Much has been made of Labour’s success in the election. It is early days and there will be plenty of time for a detailed analysis of the results, but there are indications that Palestine was far more important than either of the main parties thought was possible.

Five independent candidates have won seats overturning a Labour majority in their areas. Others have caused well known candidates to win their seat on a reduced majority, having been forced to fight for every vote. (A sixth Independent was former DUP candidate Alex Easton.)

The most famous of course is Jeremy Corbyn who won Islington North as an independent with 24,120 votes against the Labour Party’s 16,873 votes. Jeremy Corbyn has always been an outspoken supporter of the Palestinian people.

In other surprises, Iqbal Mohamed beat Labour in the West Yorkshire constituency of Dewsbury and Batley by a large margin with 15,641 votes compared to the Labour candidate with 8,707 votes. 

Mohamed was formerly a Labour member but quit the party over Keir Starmer’s early stance on Israel and Palestine. He stood as a pro-Gaza candidate and in defence of local issues. On winning the seat he said, “I’m truly honoured and privileged to be given the opportunity to serve the people of my constituency.”

In Blackburn there was another shock when Labour’s Kate Hollern lost by just under 200 votes to independent Adnan Hussain. Considered an ultra-safe Labour seat represented by Labour MPs for 69 years, Hussain managed to unseat Labour in the northwest town. 

The independent declared in his acceptance speech, “This is for Gaza” and told Middle East Eye, “Gaza is important and it’s the reason why I stood. But poverty is a massive issue too and so is healthcare.”

In a shock result of the night, shadow Cabinet Office minister Jonathan Ashworth lost his seat in Leicester South to independent Shockat Adam. After winning by just under 1,000 votes, Adam said, “This is for Gaza”. He commented, “This was a grassroots, community, constituency run campaign” and said he was a “voice for the voiceless.”

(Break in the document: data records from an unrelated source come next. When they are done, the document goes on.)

Lemma apply_calls_revoked M cs s id B :
  store_inv s → Forall (ids_below M) cs → Forall (keeps_revoked id) cs →
  next_key_id_ s ≤ B → M < B → B + Z.of_nat (length cs) ≤ UINT32_MAX →
  revoked s id → revoked (apply_calls s cs) id.
Proof.
  intros Hi Hcs. revert s B Hi. induction Hcs as [|c cs Hc _ IH]; intros s B Hi Hkr Hb HM HB Hr; [done|].
  apply Forall_cons in Hkr as [Hk Hkr]. simpl in *.
  destruct (apply_call_inv M s c B) as [Hi' Hb']; try done; [lia|].
  apply (IH (apply_call s c) (B + 1)); try done; try lia. by apply apply_call_revoked.
Qed.

Lemma verify_revoked now s id msg sig :
  revoked s id → verify_with_key now s id msg sig = (s, false) ∧ get_key s id = None ∧ is_trusted s id = false.
Proof.
  intros (k & Hk & He). unfold verify_with_key, get_key, is_trusted. by rewrite Hk, He.
Qed.

(** C29: Revocation holds: once a known key is disabled, no history of calls that
    does not enable it again or free its identifier makes it usable: no
    signature verifies with it, it is not handed out and it is not trusted. The
    identifiers registered explicitly are at most [M], and [M], 2 and the number
    of calls come to at most [2^32 - 1] together; beyond that the counter of
    automatic identifiers wraps around and a registration may overwrite the
    disabled key ([auto_register_overwrites]). *)
Theorem revocation_holds M cs1 cs2 id :
  Forall (ids_below M) cs1 → Forall (ids_below M) cs2 → Forall (keeps_revoked id) cs2 →
  0 ≤ M → M + 2 + Z.of_nat (length cs1) + Z.of_nat (length cs2) ≤ UINT32_MAX →
  let s1 := apply_calls new_store cs1 in
  is_Some (get_key_info s1 id) →
  let s2 := apply_calls (fst (set_enabled s1 id false)) cs2 in
  (∀ now msg sig, verify_with_key now s2 id msg sig = (s2, false)) ∧
  get_key s2 id = None ∧ is_trusted s2 id = false ∧ is_Some (get_key_info s2 id).
Proof.
  intros H1 H2 Hk HM Hroom s1 [k Hid] s2.
  destruct (apply_calls_inv M cs1 new_store (M + 1) new_store_inv H1) as [Hi Hb]; [simpl; lia..|].
  fold s1 in Hi, Hb. unfold get_key_info in Hid.
  destruct (apply_call_inv M s1 (SetEnabled id false) (M + 1 + Z.of_nat (length cs1))) as [Hi' Hb'];
    [done|done|lia|lia|lia|]. simpl in Hi', Hb'.
  assert (Hr : revoked s2 id).
  { apply (apply_calls_revoked M _ _ _ (M + 2 + Z.of_nat (length cs1))); try done; [lia..|].
    unfold set_enabled. rewrite Hid. eexists. simpl. rewrite lookup_insert_eq. done. }
  split; [intros; by apply verify_revoked|].
  destruct (verify_revoked 0 s2 id [] [] Hr) as (_ & ? & ?). split; [done|]. split; [done|].
  destruct Hr as (k' & ? & _). eauto.
Qed.

(** [verify_with_key] answers [true] exactly when the key is registered,
    enabled, and the signature verifies under it; the only change it makes to
    the store is the [last_used] stamp of that key, on success. *)
Theorem verify_with_key_exact now s id msg sig :
  let '(s', ok) := verify_with_key now s id msg sig in
  (ok = true ↔ ∃ k, get_key_info s id = Some k ∧ enabled k = true ∧
                   Signing.verify msg sig (public_key k) = true) ∧
  next_key_id_ s' = next_key_id_ s ∧
  (∀ i, get_key_info s' i =
    if ok && bool_decide (i = id) then set_last_used now <$> get_key_info s i else get_key_info s i).
Proof.
  unfold verify_with_key, get_key_info.
  destruct (keys_ s !! id) as [k|] eqn:E; [|split; [naive_solver|done]].
  destruct (enabled k) eqn:He; simpl; [|split; [split; [done|naive_solver]|done]].
  destruct (Signing.verify msg sig (public_key k)) eqn:Ev; [|split; [split; [done|naive_solver]|done]].
  split; [naive_solver|]. unfold touch. rewrite E. simpl. split; [done|]. intros i.
  case_bool_decide as Hi; [subst; by rewrite lookup_insert_eq, E|by rewrite lookup_insert_ne].
Qed.
End histories.

(** ** Witnesses *)

#[local] Existing Instance ToySodium.

Lemma auto_register_fresh_witness :
  get_key (fst (register_key_auto 9 (apply_calls new_store
    [RegisterAuto 1 (lit "A") [] (lit "*"); Register 2 7 (lit "B") [] []; Remove 1])
      (lit "C") [] [])) 8 = Some (lit "C").
Proof.
  pose proof (auto_register_fresh 7
    [RegisterAuto 1 (lit "A") [] (lit "*"); Register 2 7 (lit "B") [] []; Remove 1] 9 (lit "C") [] [])
    as H.
  destruct H as (_ & _ & H & _).
  - repeat constructor; simpl; lia.
  - lia.
  - vm_compute. discriminate.
  - exact H.
Defined.

Lemma revocation_holds_witness :
  verify_with_key 5 (apply_calls (fst (set_enabled (apply_calls new_store
      [RegisterAuto 1 (lit "A") [] (lit "*")]) 1 false)) [Register 3 1 (lit "B") [] []; Touch 4 1])
    1 (lit "m") (lit "s") =
  (apply_calls (fst (set_enabled (apply_calls new_store
      [RegisterAuto 1 (lit "A") [] (lit "*")]) 1 false)) [Register 3 1 (lit "B") [] []; Touch 4 1], false).
Proof.
  apply (revocation_holds 7 [RegisterAuto 1 (lit "A") [] (lit "*")]
    [Register 3 1 (lit "B") [] []; Touch 4 1] 1).
  - repeat constructor; simpl; lia.
  - repeat constructor; simpl; lia.
  - repeat constructor; simpl; lia.
  - lia.
  - vm_compute. discriminate.
  - vm_compute. eauto.
Defined.

(** Without the bound on identifiers the counter wraps: a key registered under
    the largest identifier sets it to zero, and the second automatic
    registration after that overwrites the key filed under 1. *)
Theorem auto_register_overwrites now a b c d t0 t1 t2 t3 :
  let s1 := fst (register_key_auto now new_store a t0 t1) in
  let s2 := fst (register_key now s1 UINT32_MAX b t0 t1) in
  let s3 := fst (register_key_auto now s2 c t0 t1) in
  let '(s4, id) := register_key_auto now s3 d t2 t3 in
  get_key s3 1 = Some a ∧ id = 1 ∧ get_key s4 1 = Some d.
Proof. repeat split; reflexivity. Qed.

End Keystore.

An independent candidate has also made a surprise gain from Labour in Birmingham Perry Barr in the West Midlands. Ayoub Khan won with 13,303 votes, with Labour’s former MP Khalid Lahmodd in second on 12,796 votes. Khan had quit the Lib Dems in May after claiming he was told to be less vocal on Gaza.

Apart from Corbyn these candidates were largely outside the view of the left. None of them featured in our Election Special list of candidates. In truth, little is known about them. At the same time independents standing for Gaza managed to split the Labour vote.

Faiza Shaheen who had not been allowed to stand for Labour in the seat she had represented so well because of her support for Palestine, Chingford and Woodford Green, stood as an independent and achieved almost the same number of votes as the Labour candidate. This spit allowed Ian Duncan Smith to retain the seat.

Wes Streeting only narrowly managed to hold onto his seat in Ilford North, where the independent Palestinian candidate Leanne Mohamad received 32.2% of the vote to Wes Streeting’s 33.4%, and Andrew Feinstein managed to reduce Keir Starmer’s majority and came second in the Holborn and St Pancras seat.

Jess Phillips narrowly won against Jody McIntyre a pro-Gaza independent in her constituency of Birmingham Yardley. In 2019 she had a 10,659 majority.

It is true that these examples bucked the trend, as many independents and candidates from the Workers’ Party lost their deposits and achieved votes well below the Reform Party. There are, of course, many reasons for this mixed picture, but all the indications are that when candidates stand in a constituency with strong grass roots support they can make a difference.

As Sir John Curtice, Professor of Politics at Strathclyde University, pointed out, Labour may well have won the election with an overall majority of 172 seats. However, this landslide victory has largely been secured on the back of a dramatic 20-point decline in Conservative support.  Turnout was well down compared with recent elections, falling by eight points to 59.9%.

This will be the second lowest turnout ever in a UK election since 1885, suggesting that many were disengaged from the process. The share of the vote in England at least has hardly changed since the last two elections.

It wouldn’t be surprising if Starmer’s failure to show any concern or empathy for the people of Gaza was an important factor in the apathy or alienation of many of the electorate. This will need to be the subject of further investigation when the ink has dried on the results.

In the meantime, the hope must be that Starmer will take heed and ensure that the need for a ceasefire in Gaza will be the top of his agenda. In his first day as Prime Minister he has emphasised the need for a ceasefire and a two-state solution in calls with Israeli and Palestinian leaders, however since the election the Israelis have continued to bomb Gaza killing at least 150 civilians.